#### WORK TASK:
What lines in the entries below contain the word "level"? Copy all of them.

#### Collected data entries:
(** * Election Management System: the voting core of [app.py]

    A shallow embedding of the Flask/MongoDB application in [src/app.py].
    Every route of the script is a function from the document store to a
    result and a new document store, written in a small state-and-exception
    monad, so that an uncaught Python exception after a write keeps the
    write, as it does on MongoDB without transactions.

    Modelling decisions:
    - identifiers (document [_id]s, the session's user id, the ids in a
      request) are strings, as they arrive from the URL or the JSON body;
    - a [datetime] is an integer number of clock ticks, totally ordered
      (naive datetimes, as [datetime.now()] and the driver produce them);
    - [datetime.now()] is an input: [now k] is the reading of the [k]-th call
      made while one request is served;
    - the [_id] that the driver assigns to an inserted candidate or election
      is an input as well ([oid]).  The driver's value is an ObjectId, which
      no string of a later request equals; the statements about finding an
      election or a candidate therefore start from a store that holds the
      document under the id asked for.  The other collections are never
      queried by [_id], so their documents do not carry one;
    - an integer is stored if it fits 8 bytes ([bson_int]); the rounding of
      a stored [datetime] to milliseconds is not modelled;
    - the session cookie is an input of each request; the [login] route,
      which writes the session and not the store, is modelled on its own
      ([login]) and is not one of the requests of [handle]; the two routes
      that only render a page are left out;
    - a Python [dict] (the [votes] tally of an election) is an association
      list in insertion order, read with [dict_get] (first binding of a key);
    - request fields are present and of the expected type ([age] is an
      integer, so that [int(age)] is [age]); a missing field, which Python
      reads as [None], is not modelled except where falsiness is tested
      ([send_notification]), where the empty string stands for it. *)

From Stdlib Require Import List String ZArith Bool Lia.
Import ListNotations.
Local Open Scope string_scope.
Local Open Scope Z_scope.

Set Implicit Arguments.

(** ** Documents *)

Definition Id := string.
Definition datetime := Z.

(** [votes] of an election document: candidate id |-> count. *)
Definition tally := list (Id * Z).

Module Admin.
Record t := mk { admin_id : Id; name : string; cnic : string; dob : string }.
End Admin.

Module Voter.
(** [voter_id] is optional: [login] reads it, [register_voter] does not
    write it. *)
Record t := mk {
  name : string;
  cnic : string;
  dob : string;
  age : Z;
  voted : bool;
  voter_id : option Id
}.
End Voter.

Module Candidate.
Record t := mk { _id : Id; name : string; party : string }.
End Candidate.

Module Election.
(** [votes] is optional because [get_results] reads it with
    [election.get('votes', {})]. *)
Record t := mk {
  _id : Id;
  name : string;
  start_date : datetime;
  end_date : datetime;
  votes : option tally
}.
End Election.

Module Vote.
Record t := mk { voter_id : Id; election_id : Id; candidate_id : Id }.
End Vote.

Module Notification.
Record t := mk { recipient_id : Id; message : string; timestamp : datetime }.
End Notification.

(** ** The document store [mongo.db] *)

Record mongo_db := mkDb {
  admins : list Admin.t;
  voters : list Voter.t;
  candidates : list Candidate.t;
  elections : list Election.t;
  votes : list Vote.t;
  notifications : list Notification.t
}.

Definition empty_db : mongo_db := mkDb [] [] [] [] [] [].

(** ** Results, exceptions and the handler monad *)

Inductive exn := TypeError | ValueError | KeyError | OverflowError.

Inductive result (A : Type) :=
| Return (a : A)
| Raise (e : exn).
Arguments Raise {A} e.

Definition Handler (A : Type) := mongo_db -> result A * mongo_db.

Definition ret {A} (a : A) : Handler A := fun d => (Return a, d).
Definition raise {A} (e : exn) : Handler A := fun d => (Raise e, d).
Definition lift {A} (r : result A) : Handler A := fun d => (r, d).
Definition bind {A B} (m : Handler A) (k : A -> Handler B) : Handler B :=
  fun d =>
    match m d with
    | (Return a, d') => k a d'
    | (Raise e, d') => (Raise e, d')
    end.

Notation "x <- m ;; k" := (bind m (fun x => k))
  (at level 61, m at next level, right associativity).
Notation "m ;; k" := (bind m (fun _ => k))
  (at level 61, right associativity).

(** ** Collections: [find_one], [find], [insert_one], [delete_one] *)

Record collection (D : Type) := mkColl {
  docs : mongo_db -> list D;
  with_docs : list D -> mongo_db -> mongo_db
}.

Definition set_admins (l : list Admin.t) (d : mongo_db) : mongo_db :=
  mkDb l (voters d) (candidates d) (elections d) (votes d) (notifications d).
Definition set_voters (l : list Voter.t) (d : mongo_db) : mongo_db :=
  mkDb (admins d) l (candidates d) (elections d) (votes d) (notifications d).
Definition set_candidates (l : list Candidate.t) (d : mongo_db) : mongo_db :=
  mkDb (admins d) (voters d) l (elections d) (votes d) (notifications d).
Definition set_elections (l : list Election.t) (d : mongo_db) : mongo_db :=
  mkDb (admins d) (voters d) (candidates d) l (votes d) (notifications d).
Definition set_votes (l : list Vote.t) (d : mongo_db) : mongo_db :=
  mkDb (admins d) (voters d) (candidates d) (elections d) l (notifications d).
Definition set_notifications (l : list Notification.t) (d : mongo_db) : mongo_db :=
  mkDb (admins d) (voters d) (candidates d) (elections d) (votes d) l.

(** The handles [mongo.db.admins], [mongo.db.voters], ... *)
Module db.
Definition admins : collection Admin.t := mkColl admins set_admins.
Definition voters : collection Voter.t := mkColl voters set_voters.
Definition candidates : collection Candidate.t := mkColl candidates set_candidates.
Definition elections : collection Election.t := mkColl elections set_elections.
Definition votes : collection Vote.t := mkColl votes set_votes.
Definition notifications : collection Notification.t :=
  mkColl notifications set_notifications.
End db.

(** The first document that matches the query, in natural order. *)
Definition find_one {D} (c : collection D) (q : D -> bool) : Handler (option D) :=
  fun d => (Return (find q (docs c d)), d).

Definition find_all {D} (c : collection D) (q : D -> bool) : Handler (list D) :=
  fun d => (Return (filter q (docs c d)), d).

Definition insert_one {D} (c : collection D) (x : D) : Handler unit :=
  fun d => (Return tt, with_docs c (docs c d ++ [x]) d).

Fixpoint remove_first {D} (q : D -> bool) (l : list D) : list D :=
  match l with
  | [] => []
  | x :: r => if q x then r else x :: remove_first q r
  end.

#### SOLUTION TO THE PROBLEM:
  (at level 61, m at next level, right associativity).
  (at level 61, right associativity).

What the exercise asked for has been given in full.